What is required: From the entries that follow, reproduce exactly and only the lines from the line with "destruct (requests !!" to the line with "run_prog o (bind", endpoints included.

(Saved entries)
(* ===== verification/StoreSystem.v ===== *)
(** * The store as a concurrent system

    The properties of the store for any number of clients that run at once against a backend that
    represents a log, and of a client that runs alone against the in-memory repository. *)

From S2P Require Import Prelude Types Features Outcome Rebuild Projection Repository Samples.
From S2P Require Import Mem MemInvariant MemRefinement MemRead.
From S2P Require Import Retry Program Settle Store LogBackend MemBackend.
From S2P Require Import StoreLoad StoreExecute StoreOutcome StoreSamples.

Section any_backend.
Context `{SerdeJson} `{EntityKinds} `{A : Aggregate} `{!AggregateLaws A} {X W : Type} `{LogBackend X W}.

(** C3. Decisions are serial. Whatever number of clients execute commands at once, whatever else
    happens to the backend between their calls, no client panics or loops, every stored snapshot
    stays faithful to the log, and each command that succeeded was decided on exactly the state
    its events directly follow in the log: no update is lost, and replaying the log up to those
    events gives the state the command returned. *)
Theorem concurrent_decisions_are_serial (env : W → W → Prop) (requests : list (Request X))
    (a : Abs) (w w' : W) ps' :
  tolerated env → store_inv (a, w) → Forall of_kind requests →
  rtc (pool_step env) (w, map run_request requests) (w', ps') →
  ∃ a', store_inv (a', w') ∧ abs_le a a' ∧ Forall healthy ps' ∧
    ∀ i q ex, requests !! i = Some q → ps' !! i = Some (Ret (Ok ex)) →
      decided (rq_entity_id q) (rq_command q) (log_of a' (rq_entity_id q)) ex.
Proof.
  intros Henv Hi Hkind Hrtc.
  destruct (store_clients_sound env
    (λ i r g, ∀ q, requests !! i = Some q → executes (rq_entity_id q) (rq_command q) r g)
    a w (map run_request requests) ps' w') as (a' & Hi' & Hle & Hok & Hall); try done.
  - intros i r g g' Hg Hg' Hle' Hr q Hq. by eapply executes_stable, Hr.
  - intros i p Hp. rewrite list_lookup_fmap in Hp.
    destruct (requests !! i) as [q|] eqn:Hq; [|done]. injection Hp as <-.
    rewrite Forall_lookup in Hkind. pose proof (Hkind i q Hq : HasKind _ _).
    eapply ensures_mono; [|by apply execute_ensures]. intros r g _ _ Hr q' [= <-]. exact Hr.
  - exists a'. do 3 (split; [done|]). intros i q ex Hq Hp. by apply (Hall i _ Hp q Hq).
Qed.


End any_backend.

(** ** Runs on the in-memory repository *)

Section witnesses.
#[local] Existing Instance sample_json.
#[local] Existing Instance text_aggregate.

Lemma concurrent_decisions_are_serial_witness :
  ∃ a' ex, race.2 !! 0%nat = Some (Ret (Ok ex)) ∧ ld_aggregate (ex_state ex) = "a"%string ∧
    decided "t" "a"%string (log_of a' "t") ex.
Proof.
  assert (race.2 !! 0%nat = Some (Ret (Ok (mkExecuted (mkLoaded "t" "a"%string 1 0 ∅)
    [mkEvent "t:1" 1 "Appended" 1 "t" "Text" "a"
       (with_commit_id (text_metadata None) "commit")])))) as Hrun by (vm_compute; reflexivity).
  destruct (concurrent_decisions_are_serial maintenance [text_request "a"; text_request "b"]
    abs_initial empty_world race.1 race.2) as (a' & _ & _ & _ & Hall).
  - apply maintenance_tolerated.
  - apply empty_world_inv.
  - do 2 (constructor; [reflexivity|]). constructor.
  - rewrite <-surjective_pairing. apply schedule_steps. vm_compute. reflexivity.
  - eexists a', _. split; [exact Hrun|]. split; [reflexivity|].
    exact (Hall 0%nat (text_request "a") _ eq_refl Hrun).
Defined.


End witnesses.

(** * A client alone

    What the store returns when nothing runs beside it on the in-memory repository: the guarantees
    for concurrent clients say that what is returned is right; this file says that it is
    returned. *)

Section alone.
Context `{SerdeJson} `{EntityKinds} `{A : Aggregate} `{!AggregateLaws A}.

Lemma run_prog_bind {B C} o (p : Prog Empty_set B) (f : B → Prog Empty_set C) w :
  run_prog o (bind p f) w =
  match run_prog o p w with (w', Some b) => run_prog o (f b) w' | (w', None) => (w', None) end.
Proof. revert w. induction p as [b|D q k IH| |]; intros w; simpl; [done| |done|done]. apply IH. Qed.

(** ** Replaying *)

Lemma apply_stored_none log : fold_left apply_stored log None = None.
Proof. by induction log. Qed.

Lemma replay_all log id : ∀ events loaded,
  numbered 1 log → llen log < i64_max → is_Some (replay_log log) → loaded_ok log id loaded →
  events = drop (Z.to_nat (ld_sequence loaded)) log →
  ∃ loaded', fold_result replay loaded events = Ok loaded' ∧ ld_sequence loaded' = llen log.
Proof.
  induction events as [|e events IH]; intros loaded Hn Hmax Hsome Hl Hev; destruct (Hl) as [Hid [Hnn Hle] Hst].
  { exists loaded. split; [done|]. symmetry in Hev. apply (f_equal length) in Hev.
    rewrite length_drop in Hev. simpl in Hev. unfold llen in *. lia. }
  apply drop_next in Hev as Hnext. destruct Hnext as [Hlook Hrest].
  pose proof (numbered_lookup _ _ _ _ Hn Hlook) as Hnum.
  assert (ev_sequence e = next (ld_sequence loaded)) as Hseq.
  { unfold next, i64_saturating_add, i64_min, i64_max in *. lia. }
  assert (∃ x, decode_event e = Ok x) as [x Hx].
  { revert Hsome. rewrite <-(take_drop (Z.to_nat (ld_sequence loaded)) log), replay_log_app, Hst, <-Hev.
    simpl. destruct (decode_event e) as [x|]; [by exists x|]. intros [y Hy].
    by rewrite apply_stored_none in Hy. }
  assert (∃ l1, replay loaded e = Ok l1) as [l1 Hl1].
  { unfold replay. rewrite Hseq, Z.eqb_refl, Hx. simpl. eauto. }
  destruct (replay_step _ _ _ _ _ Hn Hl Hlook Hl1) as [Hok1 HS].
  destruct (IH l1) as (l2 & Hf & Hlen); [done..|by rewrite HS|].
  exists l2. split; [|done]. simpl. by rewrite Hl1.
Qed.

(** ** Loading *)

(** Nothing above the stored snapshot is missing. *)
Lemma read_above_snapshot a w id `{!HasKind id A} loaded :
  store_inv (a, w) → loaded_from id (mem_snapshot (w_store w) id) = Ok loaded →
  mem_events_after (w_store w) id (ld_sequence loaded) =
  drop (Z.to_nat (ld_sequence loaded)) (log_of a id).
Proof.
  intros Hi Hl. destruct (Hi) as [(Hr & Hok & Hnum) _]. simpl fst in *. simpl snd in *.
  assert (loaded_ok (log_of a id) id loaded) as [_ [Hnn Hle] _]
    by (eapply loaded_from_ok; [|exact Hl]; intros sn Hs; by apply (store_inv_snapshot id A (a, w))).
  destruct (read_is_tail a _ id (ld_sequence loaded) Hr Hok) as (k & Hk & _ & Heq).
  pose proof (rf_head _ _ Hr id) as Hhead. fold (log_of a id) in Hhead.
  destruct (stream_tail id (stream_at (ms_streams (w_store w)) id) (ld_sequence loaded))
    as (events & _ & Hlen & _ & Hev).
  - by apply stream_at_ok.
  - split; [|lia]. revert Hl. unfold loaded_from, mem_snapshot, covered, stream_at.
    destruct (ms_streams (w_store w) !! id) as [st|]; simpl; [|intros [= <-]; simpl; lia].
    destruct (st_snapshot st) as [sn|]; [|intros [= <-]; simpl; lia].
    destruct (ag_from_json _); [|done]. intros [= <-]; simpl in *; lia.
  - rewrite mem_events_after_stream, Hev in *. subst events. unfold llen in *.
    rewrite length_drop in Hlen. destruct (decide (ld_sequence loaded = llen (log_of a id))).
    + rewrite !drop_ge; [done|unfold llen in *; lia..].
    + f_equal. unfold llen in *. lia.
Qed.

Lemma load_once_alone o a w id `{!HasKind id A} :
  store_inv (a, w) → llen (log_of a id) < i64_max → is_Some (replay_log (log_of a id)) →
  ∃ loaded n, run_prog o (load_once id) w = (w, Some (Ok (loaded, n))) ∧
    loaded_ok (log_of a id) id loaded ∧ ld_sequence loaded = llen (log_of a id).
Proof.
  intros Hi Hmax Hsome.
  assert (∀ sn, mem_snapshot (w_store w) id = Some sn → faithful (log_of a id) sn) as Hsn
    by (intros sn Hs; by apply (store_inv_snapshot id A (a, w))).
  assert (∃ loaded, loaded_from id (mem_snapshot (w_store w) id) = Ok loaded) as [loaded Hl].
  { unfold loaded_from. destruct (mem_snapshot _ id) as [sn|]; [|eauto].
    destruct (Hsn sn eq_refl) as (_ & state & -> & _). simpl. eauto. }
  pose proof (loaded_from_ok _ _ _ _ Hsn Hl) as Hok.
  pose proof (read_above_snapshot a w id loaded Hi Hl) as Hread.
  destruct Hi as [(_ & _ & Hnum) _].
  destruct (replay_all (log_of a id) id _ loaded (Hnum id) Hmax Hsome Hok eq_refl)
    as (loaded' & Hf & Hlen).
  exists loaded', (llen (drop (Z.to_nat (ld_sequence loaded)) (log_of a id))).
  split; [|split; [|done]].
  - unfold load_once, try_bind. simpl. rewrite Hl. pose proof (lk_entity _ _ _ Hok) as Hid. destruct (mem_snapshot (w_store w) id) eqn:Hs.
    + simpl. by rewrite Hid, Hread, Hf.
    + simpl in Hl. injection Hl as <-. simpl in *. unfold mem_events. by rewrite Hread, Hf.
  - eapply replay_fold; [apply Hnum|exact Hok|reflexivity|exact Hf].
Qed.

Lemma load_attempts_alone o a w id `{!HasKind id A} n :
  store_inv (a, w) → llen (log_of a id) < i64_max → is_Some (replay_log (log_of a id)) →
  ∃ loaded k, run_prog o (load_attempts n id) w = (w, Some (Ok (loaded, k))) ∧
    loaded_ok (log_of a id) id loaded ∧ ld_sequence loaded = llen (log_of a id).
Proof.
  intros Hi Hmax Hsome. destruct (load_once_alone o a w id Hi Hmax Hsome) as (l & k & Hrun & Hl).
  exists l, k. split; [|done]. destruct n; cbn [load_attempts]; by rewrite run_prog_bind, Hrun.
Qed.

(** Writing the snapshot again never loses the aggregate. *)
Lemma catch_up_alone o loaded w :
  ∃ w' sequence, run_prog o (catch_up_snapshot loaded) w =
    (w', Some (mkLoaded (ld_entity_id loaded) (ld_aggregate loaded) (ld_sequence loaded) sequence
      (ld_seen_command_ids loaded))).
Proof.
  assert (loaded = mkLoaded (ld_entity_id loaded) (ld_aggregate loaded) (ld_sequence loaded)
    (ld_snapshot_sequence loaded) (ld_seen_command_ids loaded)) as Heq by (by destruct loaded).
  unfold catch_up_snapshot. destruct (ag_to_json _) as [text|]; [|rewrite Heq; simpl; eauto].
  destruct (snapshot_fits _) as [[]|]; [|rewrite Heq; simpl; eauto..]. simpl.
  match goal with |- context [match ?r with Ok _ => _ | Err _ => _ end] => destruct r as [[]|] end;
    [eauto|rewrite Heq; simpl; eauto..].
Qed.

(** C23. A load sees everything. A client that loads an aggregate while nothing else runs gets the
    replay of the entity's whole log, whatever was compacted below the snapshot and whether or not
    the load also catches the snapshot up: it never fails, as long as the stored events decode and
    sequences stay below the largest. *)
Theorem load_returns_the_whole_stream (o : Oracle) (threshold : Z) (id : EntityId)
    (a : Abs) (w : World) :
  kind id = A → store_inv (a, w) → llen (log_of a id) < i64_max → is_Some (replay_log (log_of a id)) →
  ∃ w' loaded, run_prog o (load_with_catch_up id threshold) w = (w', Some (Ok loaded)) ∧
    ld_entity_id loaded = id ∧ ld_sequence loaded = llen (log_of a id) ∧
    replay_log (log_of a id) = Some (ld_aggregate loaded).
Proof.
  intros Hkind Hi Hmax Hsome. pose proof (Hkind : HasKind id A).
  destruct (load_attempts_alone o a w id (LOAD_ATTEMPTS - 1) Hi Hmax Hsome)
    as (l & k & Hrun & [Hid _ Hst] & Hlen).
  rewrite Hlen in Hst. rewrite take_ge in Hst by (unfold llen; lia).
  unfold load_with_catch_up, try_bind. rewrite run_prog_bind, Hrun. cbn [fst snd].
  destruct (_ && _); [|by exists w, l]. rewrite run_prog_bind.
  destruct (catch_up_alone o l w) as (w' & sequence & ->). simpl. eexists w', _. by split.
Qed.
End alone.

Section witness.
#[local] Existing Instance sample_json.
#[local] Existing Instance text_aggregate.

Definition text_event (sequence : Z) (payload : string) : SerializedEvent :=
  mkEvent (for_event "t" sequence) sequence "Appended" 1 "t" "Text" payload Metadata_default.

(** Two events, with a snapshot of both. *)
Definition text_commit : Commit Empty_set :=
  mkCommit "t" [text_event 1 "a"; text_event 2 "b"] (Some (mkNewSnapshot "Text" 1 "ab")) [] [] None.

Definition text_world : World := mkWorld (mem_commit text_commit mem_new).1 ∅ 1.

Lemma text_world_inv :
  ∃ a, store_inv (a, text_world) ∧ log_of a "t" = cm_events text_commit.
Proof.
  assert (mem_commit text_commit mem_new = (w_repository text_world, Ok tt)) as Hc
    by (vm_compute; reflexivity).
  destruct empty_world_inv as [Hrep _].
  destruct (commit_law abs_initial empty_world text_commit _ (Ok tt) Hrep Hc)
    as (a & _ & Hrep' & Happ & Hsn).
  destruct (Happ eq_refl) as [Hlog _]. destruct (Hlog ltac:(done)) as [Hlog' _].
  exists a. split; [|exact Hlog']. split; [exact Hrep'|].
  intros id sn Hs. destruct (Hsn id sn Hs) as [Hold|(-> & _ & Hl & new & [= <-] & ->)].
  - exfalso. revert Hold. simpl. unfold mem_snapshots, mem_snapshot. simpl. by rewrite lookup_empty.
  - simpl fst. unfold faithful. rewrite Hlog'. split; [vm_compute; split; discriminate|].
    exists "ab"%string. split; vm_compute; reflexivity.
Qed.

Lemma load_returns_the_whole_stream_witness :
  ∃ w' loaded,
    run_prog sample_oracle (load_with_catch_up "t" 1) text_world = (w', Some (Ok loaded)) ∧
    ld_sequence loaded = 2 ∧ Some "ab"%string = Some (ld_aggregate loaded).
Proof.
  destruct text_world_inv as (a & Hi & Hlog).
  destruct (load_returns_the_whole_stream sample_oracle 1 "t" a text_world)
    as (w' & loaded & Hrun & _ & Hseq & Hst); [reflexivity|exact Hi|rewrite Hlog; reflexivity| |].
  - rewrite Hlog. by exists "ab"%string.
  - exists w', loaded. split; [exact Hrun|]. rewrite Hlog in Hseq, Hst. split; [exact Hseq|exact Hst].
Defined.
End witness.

Response to this task:
    destruct (requests !! i) as [q|] eqn:Hq; [|done]. injection Hp as <-.
    rewrite Forall_lookup in Hkind. pose proof (Hkind i q Hq : HasKind _ _).
    eapply ensures_mono; [|by apply execute_ensures]. intros r g _ _ Hr q' [= <-]. exact Hr.
  - exists a'. do 3 (split; [done|]). intros i q ex Hq Hp. by apply (Hall i _ Hp q Hq).
Qed.


End any_backend.

(** ** Runs on the in-memory repository *)

Section witnesses.
#[local] Existing Instance sample_json.
#[local] Existing Instance text_aggregate.

Lemma concurrent_decisions_are_serial_witness :
  ∃ a' ex, race.2 !! 0%nat = Some (Ret (Ok ex)) ∧ ld_aggregate (ex_state ex) = "a"%string ∧
    decided "t" "a"%string (log_of a' "t") ex.
Proof.
  assert (race.2 !! 0%nat = Some (Ret (Ok (mkExecuted (mkLoaded "t" "a"%string 1 0 ∅)
    [mkEvent "t:1" 1 "Appended" 1 "t" "Text" "a"
       (with_commit_id (text_metadata None) "commit")])))) as Hrun by (vm_compute; reflexivity).
  destruct (concurrent_decisions_are_serial maintenance [text_request "a"; text_request "b"]
    abs_initial empty_world race.1 race.2) as (a' & _ & _ & _ & Hall).
  - apply maintenance_tolerated.
  - apply empty_world_inv.
  - do 2 (constructor; [reflexivity|]). constructor.
  - rewrite <-surjective_pairing. apply schedule_steps. vm_compute. reflexivity.
  - eexists a', _. split; [exact Hrun|]. split; [reflexivity|].
    exact (Hall 0%nat (text_request "a") _ eq_refl Hrun).
Defined.


End witnesses.

(** * A client alone

    What the store returns when nothing runs beside it on the in-memory repository: the guarantees
    for concurrent clients say that what is returned is right; this file says that it is
    returned. *)

Section alone.
Context `{SerdeJson} `{EntityKinds} `{A : Aggregate} `{!AggregateLaws A}.

Lemma run_prog_bind {B C} o (p : Prog Empty_set B) (f : B → Prog Empty_set C) w :
  run_prog o (bind p f) w =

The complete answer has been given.